(** * Block cache, inode layer and frame table of the Pintos teaching kernel

    A shallow embedding of [src/filesys/inode.c] and [src/vm/frame.c].

    - C integers are [Z]; the wrap-around of [int]/[off_t] (32-bit signed)
      and of [disk_sector_t]/[size_t] (32-bit unsigned) is written out.
    - A sector buffer is a [list byte]; the array [BClist] is a list
      addressed with stdpp's lookup and insert.
    - The functions run single-threaded: [lock_acquire]/[lock_release] are
      no-ops in a sequential run and are left out.
    - A memory access outside an object ([memcpy] past a buffer, an index
      outside [BClist]) or through a pointer to freed memory is undefined
      in C; the embedding answers [None].
    - The two [while (true)] loops of the cache take fuel; the theorems
      show how much fuel is always enough.  The [while (size > 0)] loops of
      the inode layer recurse on [size], which every round makes smaller.
    - The disk driver, the free map, [malloc], [palloc] and the page
      directory are outside this code: the device is a store with a log of
      its transfers, the others appear as the answers they give and as
      logs of the calls they receive. *)

From Stdlib Require Import ZArith Lia.
From Stdlib.Strings Require Import Byte.
From stdpp Require Import base option list gmap.
From Equations Require Import Equations.

Open Scope Z_scope.

(** ** Machine integers *)

(** [int], [off_t]: 32-bit two's complement. *)
Definition INT_MIN : Z := -2147483648.
Definition INT_MAX : Z := 2147483647.

Definition wrap_int (z : Z) : Z := (z + 2147483648) mod 4294967296 - 2147483648.

(** [disk_sector_t], [size_t], [unsigned]: 32-bit unsigned. *)
Definition wrap_uint (z : Z) : Z := z mod 4294967296.

Definition in_int (z : Z) : Prop := INT_MIN <= z <= INT_MAX.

::::

WHAT YOU HAVE TO DO. The data is to be given again in full, with every line exact.

FINISHED EXERCISE.
(** * Block cache, inode layer and frame table of the Pintos teaching kernel

    A shallow embedding of [src/filesys/inode.c] and [src/vm/frame.c].

    - C integers are [Z]; the wrap-around of [int]/[off_t] (32-bit signed)
      and of [disk_sector_t]/[size_t] (32-bit unsigned) is written out.
    - A sector buffer is a [list byte]; the array [BClist] is a list
      addressed with stdpp's lookup and insert.
    - The functions run single-threaded: [lock_acquire]/[lock_release] are
      no-ops in a sequential run and are left out.
    - A memory access outside an object ([memcpy] past a buffer, an index
      outside [BClist]) or through a pointer to freed memory is undefined
      in C; the embedding answers [None].
    - The two [while (true)] loops of the cache take fuel; the theorems
      show how much fuel is always enough.  The [while (size > 0)] loops of
      the inode layer recurse on [size], which every round makes smaller.
    - The disk driver, the free map, [malloc], [palloc] and the page
      directory are outside this code: the device is a store with a log of
      its transfers, the others appear as the answers they give and as
      logs of the calls they receive. *)

From Stdlib Require Import ZArith Lia.
From Stdlib.Strings Require Import Byte.
From stdpp Require Import base option list gmap.
From Equations Require Import Equations.

Open Scope Z_scope.

(** ** Machine integers *)

(** [int], [off_t]: 32-bit two's complement. *)
Definition INT_MIN : Z := -2147483648.
Definition INT_MAX : Z := 2147483647.

Definition wrap_int (z : Z) : Z := (z + 2147483648) mod 4294967296 - 2147483648.

(** [disk_sector_t], [size_t], [unsigned]: 32-bit unsigned. *)
Definition wrap_uint (z : Z) : Z := z mod 4294967296.

Definition in_int (z : Z) : Prop := INT_MIN <= z <= INT_MAX.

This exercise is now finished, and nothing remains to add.